Every line in the records below between the one holding "assert_ (v =? interrupts)" and the one holding "let v := Z.land", inclusive, is to be set down exactly; all other lines are to be left out.

======== Dataset excerpts

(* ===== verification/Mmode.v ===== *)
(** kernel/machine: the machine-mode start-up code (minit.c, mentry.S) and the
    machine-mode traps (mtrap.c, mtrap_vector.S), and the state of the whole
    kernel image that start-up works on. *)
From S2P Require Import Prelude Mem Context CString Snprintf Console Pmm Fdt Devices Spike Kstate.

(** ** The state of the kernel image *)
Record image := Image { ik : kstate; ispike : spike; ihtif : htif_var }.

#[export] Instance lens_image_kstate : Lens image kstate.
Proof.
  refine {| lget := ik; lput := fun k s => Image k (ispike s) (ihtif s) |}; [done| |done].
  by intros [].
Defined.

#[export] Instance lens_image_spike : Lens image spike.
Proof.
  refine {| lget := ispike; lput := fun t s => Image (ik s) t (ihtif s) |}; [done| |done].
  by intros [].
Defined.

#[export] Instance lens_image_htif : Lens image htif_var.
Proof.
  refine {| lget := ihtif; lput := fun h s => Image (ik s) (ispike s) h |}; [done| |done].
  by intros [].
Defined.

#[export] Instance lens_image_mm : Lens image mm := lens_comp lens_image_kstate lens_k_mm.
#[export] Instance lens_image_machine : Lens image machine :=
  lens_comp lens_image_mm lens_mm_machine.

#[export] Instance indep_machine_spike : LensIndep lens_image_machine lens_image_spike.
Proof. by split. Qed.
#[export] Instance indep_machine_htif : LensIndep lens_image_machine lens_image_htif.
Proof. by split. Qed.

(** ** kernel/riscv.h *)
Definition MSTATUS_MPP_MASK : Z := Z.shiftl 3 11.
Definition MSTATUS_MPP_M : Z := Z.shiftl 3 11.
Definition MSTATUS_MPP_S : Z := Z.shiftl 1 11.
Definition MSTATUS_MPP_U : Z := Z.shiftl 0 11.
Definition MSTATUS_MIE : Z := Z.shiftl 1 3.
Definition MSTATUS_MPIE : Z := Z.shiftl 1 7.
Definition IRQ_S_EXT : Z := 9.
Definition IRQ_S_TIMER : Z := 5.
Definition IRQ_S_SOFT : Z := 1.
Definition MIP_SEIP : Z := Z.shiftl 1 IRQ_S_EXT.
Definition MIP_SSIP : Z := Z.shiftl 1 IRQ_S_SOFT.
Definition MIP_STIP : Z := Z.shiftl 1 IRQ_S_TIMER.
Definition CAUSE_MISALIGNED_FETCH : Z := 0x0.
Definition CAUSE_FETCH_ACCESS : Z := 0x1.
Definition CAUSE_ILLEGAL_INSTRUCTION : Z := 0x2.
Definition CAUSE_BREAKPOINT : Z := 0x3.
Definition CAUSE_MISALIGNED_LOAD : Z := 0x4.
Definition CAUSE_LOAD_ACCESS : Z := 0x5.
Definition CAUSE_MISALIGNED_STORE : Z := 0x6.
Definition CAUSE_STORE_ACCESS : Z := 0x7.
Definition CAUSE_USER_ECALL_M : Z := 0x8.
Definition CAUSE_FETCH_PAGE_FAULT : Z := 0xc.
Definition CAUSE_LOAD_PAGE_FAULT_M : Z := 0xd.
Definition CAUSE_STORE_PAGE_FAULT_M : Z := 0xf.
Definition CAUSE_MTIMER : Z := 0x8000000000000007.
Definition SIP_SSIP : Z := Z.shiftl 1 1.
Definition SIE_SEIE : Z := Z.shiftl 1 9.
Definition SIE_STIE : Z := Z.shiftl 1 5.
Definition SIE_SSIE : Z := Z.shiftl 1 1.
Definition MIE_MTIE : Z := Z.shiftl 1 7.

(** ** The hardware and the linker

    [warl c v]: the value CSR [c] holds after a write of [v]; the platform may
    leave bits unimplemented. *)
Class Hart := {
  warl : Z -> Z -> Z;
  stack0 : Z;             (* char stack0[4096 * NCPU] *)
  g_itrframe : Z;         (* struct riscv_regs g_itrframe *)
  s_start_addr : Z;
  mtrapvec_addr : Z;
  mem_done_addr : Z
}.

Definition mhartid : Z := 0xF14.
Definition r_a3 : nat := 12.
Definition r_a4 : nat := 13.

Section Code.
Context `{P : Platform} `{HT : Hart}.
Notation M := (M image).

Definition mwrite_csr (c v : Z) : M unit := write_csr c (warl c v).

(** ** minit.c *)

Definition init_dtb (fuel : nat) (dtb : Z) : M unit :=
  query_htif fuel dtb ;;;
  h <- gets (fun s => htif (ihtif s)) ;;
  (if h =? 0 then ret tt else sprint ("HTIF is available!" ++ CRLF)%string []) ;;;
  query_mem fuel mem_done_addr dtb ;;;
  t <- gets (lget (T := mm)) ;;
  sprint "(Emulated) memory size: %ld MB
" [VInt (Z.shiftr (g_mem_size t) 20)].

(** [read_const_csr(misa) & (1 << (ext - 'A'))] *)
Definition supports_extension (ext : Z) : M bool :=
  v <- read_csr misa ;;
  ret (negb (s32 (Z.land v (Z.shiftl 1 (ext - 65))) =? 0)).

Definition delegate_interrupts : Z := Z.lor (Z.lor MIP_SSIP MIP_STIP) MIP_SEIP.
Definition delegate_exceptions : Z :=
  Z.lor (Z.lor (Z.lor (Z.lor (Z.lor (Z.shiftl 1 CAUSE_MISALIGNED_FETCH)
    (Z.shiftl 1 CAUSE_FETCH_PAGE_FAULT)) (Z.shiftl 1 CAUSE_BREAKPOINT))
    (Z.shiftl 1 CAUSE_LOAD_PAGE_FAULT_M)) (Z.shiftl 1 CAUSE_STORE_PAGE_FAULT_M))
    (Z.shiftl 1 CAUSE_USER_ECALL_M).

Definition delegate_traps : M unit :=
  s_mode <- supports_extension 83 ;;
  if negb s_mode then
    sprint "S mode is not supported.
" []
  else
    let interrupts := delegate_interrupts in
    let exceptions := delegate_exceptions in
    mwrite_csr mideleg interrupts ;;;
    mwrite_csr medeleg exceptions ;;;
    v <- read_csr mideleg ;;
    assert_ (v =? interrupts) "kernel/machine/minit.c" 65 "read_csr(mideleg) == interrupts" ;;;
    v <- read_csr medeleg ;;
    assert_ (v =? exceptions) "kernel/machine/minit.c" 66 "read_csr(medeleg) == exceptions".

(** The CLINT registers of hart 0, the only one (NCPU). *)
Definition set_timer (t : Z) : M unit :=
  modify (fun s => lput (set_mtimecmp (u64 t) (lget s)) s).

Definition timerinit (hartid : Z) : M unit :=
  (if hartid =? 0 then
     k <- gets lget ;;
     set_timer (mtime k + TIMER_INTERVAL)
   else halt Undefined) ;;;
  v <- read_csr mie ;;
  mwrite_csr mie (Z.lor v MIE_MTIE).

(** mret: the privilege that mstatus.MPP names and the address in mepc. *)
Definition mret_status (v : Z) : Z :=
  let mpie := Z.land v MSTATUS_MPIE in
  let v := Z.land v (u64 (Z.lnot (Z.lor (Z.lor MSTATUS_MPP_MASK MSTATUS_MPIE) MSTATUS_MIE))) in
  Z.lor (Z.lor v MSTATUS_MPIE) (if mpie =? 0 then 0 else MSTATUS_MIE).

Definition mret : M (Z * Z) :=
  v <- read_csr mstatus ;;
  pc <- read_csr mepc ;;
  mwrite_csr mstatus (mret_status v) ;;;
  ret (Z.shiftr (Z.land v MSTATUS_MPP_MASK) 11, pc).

================
======== Dataset excerpts

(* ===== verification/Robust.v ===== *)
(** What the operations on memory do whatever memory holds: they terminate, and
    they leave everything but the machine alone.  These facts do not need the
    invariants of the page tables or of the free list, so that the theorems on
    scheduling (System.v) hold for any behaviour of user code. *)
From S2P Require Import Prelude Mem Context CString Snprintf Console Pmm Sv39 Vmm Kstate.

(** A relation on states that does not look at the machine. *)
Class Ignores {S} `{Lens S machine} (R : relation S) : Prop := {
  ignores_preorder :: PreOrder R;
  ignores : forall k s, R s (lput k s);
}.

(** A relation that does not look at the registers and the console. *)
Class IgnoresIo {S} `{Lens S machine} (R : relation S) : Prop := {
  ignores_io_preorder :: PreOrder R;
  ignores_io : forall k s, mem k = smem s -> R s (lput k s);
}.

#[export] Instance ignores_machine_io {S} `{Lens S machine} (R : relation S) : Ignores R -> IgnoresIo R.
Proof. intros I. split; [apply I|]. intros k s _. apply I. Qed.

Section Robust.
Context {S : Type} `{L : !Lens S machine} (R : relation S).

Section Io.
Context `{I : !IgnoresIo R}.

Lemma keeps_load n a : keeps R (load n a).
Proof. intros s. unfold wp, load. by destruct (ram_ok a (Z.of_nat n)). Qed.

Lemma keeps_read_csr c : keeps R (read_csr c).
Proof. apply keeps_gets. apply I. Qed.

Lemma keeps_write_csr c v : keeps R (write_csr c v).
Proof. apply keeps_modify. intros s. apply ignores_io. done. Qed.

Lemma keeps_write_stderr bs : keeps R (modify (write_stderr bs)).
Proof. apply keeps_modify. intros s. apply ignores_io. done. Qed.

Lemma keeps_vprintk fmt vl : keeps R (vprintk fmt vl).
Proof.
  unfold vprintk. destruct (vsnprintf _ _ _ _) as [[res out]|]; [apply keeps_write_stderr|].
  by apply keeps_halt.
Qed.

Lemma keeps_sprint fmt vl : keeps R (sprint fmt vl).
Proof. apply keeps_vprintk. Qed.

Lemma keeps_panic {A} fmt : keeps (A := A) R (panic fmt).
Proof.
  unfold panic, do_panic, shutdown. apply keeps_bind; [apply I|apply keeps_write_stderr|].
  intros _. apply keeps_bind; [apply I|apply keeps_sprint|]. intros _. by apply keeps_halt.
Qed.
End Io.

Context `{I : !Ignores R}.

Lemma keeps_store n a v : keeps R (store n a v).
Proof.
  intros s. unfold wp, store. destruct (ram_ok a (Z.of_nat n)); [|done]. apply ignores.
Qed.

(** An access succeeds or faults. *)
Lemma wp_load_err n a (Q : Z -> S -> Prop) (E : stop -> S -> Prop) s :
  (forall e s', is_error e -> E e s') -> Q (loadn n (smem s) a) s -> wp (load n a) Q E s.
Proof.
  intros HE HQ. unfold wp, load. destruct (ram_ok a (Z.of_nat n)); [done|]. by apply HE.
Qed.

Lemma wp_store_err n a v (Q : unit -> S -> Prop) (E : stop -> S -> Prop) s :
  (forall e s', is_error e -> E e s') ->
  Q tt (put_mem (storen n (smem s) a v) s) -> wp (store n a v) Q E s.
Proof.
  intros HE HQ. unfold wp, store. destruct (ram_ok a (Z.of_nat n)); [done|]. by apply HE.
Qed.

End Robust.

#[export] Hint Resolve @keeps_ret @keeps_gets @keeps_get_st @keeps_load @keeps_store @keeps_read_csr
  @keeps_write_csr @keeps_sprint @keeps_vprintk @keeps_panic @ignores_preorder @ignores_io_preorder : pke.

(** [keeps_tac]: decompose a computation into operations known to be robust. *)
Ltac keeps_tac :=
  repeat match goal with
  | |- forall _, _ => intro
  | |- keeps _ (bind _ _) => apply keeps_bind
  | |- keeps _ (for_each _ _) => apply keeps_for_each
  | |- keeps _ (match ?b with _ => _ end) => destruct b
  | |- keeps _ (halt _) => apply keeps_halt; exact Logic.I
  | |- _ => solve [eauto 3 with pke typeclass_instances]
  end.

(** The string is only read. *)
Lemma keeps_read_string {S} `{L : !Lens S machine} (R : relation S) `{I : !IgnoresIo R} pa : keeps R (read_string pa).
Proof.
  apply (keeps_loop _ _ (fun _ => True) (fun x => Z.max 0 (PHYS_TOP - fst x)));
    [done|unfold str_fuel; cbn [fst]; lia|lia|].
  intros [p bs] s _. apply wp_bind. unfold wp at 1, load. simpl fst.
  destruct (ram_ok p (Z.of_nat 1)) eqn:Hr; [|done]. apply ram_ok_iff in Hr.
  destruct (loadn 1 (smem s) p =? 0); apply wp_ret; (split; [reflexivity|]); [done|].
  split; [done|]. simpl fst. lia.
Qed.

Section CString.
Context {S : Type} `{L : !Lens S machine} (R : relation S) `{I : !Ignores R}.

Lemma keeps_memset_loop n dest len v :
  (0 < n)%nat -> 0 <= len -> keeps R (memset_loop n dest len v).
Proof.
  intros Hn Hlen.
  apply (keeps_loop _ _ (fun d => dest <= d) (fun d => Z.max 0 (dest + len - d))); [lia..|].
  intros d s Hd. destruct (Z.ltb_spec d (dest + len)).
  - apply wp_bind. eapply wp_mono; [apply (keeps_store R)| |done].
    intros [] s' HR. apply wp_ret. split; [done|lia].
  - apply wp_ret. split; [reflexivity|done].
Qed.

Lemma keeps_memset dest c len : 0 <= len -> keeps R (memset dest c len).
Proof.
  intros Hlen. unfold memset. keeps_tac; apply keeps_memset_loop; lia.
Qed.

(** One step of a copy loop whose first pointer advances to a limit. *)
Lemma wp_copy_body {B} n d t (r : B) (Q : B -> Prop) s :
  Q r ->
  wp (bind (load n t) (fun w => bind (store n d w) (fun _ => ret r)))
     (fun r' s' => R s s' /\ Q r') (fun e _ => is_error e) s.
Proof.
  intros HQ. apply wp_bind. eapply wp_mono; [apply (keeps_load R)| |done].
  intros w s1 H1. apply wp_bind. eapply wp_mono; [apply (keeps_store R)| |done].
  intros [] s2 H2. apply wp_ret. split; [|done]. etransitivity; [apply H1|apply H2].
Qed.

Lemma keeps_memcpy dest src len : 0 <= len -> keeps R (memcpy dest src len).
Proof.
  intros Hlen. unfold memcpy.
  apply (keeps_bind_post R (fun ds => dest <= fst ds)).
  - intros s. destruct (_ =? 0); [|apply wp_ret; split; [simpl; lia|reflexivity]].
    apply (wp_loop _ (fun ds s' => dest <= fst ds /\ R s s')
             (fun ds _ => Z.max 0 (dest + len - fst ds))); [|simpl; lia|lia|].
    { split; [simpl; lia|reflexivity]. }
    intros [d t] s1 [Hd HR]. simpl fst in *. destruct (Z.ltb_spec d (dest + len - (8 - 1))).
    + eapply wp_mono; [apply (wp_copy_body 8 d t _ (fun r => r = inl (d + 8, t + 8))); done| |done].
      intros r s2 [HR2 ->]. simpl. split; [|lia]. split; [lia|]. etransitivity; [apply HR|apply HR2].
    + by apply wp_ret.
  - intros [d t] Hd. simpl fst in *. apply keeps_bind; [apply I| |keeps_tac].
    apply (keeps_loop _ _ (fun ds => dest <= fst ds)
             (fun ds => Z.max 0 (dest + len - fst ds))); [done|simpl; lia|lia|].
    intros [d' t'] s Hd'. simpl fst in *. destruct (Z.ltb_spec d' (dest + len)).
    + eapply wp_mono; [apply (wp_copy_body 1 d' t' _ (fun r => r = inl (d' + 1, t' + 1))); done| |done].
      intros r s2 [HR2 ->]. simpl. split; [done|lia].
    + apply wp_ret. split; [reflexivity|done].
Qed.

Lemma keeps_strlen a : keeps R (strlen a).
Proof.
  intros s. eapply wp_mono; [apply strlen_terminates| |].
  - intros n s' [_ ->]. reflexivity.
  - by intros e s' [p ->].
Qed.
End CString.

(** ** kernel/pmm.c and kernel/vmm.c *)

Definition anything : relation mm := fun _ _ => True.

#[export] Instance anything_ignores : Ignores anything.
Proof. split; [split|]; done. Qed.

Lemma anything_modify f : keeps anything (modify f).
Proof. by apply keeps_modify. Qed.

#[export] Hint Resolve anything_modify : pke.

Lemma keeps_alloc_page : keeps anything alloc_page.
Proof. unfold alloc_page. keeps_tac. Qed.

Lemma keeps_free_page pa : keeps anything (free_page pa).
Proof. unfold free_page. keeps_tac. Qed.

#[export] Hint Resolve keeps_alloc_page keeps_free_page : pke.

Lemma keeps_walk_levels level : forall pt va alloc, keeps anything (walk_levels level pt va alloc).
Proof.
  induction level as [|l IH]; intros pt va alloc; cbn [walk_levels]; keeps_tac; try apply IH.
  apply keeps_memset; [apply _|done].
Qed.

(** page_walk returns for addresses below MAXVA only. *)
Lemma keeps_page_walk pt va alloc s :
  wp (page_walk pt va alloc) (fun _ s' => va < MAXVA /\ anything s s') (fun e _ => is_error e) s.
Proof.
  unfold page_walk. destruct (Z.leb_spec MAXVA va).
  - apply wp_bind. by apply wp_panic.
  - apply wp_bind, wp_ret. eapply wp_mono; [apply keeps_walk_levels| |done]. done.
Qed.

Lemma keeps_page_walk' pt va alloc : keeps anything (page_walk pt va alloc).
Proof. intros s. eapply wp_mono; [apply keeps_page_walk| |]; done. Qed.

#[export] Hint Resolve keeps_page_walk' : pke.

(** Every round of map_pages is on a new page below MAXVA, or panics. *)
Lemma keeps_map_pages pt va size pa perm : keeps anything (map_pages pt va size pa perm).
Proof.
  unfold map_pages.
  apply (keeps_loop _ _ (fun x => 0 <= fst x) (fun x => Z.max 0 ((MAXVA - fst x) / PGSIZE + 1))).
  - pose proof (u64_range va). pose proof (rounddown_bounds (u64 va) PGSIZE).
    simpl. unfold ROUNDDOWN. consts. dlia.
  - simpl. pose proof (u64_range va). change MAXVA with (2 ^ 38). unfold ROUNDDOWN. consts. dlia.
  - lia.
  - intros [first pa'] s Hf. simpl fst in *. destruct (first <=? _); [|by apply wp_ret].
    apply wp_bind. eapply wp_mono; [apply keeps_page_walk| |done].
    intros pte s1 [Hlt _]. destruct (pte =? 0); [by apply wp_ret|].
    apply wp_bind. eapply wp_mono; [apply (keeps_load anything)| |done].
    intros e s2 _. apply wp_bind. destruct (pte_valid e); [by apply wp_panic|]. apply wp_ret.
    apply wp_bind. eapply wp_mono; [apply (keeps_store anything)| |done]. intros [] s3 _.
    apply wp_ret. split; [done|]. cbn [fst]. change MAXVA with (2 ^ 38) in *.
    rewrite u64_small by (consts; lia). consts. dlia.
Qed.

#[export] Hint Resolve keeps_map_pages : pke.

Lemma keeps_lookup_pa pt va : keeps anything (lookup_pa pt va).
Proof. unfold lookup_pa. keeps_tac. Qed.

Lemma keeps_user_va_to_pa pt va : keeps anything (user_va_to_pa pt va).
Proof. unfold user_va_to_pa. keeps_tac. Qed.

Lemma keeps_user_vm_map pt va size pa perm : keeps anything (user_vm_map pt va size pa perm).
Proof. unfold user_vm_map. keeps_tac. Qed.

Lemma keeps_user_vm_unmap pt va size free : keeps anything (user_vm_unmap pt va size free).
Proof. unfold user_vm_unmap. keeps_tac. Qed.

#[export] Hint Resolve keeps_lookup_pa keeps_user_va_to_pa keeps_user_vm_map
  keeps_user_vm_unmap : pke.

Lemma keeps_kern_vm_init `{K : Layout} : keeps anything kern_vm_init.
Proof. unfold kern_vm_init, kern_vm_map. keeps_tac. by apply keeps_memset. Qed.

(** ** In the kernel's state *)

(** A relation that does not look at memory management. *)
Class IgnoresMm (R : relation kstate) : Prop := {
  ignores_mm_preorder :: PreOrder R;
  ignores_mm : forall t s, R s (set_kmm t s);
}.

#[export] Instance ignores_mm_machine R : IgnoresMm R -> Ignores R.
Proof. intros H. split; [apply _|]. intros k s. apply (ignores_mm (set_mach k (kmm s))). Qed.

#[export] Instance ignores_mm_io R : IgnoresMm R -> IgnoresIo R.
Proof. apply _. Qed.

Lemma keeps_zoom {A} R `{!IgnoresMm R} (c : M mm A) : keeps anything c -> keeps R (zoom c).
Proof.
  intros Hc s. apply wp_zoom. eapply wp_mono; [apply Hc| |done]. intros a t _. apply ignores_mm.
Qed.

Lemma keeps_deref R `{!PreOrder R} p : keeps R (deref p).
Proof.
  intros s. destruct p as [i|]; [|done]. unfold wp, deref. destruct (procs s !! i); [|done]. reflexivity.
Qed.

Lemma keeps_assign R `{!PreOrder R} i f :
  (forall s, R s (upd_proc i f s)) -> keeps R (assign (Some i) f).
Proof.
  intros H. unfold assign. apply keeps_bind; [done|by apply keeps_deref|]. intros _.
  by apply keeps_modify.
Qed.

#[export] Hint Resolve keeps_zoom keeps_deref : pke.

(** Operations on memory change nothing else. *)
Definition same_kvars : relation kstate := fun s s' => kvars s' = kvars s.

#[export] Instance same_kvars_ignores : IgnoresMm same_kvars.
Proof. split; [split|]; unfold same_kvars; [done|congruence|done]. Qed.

================

The answer —
    assert_ (v =? interrupts) "kernel/machine/minit.c" 65 "read_csr(mideleg) == interrupts" ;;;
    v <- read_csr medeleg ;;
    assert_ (v =? exceptions) "kernel/machine/minit.c" 66 "read_csr(medeleg) == exceptions".

(** The CLINT registers of hart 0, the only one (NCPU). *)
Definition set_timer (t : Z) : M unit :=
  modify (fun s => lput (set_mtimecmp (u64 t) (lget s)) s).

Definition timerinit (hartid : Z) : M unit :=
  (if hartid =? 0 then
     k <- gets lget ;;
     set_timer (mtime k + TIMER_INTERVAL)
   else halt Undefined) ;;;
  v <- read_csr mie ;;
  mwrite_csr mie (Z.lor v MIE_MTIE).

(** mret: the privilege that mstatus.MPP names and the address in mepc. *)
Definition mret_status (v : Z) : Z :=
  let mpie := Z.land v MSTATUS_MPIE in
  let v := Z.land v (u64 (Z.lnot (Z.lor (Z.lor MSTATUS_MPP_MASK MSTATUS_MPIE) MSTATUS_MIE))) in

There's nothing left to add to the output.